Schrøder H
Cancer Chemother Pharmacol. 1987;19(4):339-42. doi: 10.1007/BF00261485.
Methotrexate (MTX) and 6-mercaptopurine (6-MP) are used for maintenance therapy of acute lymphoblastic leukemia (ALL) of childhood, and both are myelotoxic. Clinically the individual tolerance to the two drugs is variable. In order to study to what extent the MTX accumulation in circulating neutrophils is related to the absolute neutrophil count (ANC), neutrophils were isolated on a discontinuous two-step Percoll gradient in 16 children with ALL in maintenance therapy. The MTX concentration in the neutrophils was determined with a sensitive radioligand binding assay.

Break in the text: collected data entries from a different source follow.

Lemma process_batch_ok outs cs k ds k' now s :
  settles cs outs -> (k <= length outs)%nat -> delivered outs k ds k' -> chain s = after cs (take k outs) ->
  exists s', process_kafka_batch ds now s = Ok tt s' /\ dispatched (take (k' - k) (drop k outs)) s s' /\
    chain s' = after cs (take k' outs) /\ (k' <= length outs)%nat /\
    concat (orders_channel s') = concat (orders_channel s) ++ take (k' - k) (drop k outs).
Proof.
  intros Hset Hk Hd Hs. unfold process_kafka_batch.
  destruct (verify_delivered outs cs k ds k' Hset Hk Hd) as [Hv Hk'].
  set (new := take (k' - k) (drop k outs)) in *.
  assert (on_chain (verify_batch ds) s = Ok new (set_chain (after cs (take k' outs)) s)) as Hon
    by (unfold on_chain, zoom; rewrite Hs, Hv; done).
  rewrite (bind_ok _ _ _ _ _ Hon). destruct new as [|o l] eqn:Hnew.
  - eexists. split; [done|]. split; [by apply dispatched_refl|]. split; [done|]. split; [done|]. by rewrite app_nil_r.
  - unfold write_sot_parallel.
    destruct (write_shards_eq (symbols_of (o :: l)) (o :: l) now (set_chain (after cs (take k' outs)) s)) as (b & d & Hb).
    rewrite (bind_ok _ _ _ _ _ Hb). set (s1 := set_db d _).
    destruct (dispatch_eq (o :: l) s1) as (s2 & H1 & H2 & H3 & H4 & H5). exists s2. split; [done|].
    split; [by destruct H2; split|]. split; [by rewrite H3|]. split; [done|]. rewrite H5, concat_app. simpl. by rewrite app_nil_r.
Qed.

Lemma process_batches_ok outs cs batches j k s :
  settles cs outs -> (j <= length outs)%nat -> chain s = after cs (take j outs) ->
  delivered outs j (concat (map fst batches)) k ->
  exists s', process_kafka_batches batches s = Ok tt s' /\ dispatched (take (k - j) (drop j outs)) s s' /\
    concat (orders_channel s') = concat (orders_channel s) ++ take (k - j) (drop j outs).
Proof.
  intros Hset. revert j s. induction batches as [|[ds now] batches IH]; intros j s Hj Hc Hd; simpl in *.
  - inversion Hd; subst. exists s. rewrite Nat.sub_diag. simpl. rewrite app_nil_r.
    by split; [|split; [apply dispatched_refl|]].
  - apply delivered_app in Hd as (m & Hd1 & Hd2).
    destruct (process_batch_ok outs cs j ds m now s Hset Hj Hd1 Hc) as (s2 & H1 & H2 & H3 & H4 & H5).
    rewrite (bind_ok _ _ _ _ _ H1). destruct (IH m s2 H4 H3 Hd2) as (s3 & G1 & G2 & G3).
    apply delivered_le in Hd1 as Hle1. apply delivered_le in Hd2 as Hle2.
    assert (take (k - j) (drop j outs) = take (m - j) (drop j outs) ++ take (k - m) (drop m outs)) as Hsplit.
    { replace (k - j)%nat with ((m - j) + (k - m))%nat by lia. rewrite <- take_take_drop, drop_drop.
      by replace (j + (m - j))%nat with m by lia. }
    exists s3. split; [done|]. rewrite Hsplit. split; [by eapply dispatched_trans|]. by rewrite G3, H5, app_assoc.
Qed.

(** The channel of a user's shard, with four shards. *)
Lemma dispatched_user user outs s s' :
  dispatched outs s s' -> length (balance_channels s) = 4%nat ->
  user_events user (queued (user_shard user) s') =
  user_events user (queued (user_shard user) s) ++ user_events user (concat (map balance_events outs)).
Proof.
  intros [He _ _] Hlen. rewrite He.
  - by rewrite user_events_app, user_events_shard.
  - rewrite Hlen. unfold user_shard, NUM_BALANCE_WRITERS. pose proof (Z.mod_pos_bound user 4 ltac:(lia)). lia.
Qed.

(** C20: Within one run of the engine and one of the service every output is
    settled once and in order.  Let the engine's outputs be linked by their
    hashes behind the chain at which the service stands, with or without numbers
    left out, and let the queue deliver them at least once, their first
    deliveries in order, in any batches, with any outputs delivered again; the
    log writes may succeed or fail.  (What a restart of either side breaks is in
    [SettlementFaults].)  Then the service does not stop, what it
    sends to the order writer and to the trade writer are the outputs and
    their trades once each and in the engine's order, and for every user the
    channel of the user's shard gets the user's balance events, once each and
    in the engine's order. *)
Theorem settlement_exactly_once outs batches k s :
  settles (chain s) outs -> length (balance_channels s) = 4%nat ->
  delivered outs 0 (concat (map fst batches)) k ->
  exists s', process_kafka_batches batches s = Ok tt s' /\
    concat (orders_channel s') = concat (orders_channel s) ++ take k outs /\
    concat (map fst (trades_channel s')) =
      concat (map fst (trades_channel s)) ++ concat (map trades (take k outs)) /\
    (forall user, user_events user (queued (user_shard user) s') =
       user_events user (queued (user_shard user) s) ++
       user_events user (concat (map balance_events (take k outs)))).
Proof.
  intros Hset Hlen Hd.
  destruct (process_batches_ok outs (chain s) batches 0 k s Hset ltac:(lia) eq_refl Hd) as (s' & H1 & H2 & H3).
  rewrite Nat.sub_0_r, drop_0 in *. exists s'. split; [done|]. split; [done|].
  split; [apply H2|]. intros user. by apply dispatched_user.
Qed.
End service.

(** ** Examples *)

Module Concrete.

#[export] Instance sample_codec : OutputCodec :=
  {| bincode_output o := Some [out_seq o]; lz4 l := l |}.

In all children except one who admitted noncompliance, MTX was found in the neutrophils in concentrations (56-460 pmol/10(9) cells) positively correlated with the weekly dose of MTX (r = 0.51, p less than 0.01). The interindividual variation was large. Children with relatively low neutrophil MTX exhibited the widest intraindividual variation of neutrophil MTX upon reexamination during continued MTX administration with the same dosage schedule. Increases in the weekly dose of MTX resulted in proportional increases in the neutrophil MTX. In half the cases the ANC was less than 1.5 X 10(9)/l. The ANC was not related to the weekly MTX dose or the daily 6-MP dose. In children with ANC greater than 1.5 X 10(9)/l there was a significant inverse correlation between the ANC and the neutrophil MTX (r = -0.71, P less than 0.01), which was not found in the group of children with ANC less than 1.5 X 10(9)/l. These findings may be explained by differences in the kinetics of the granulopoiesis between children with high and children with low neutrophil counts.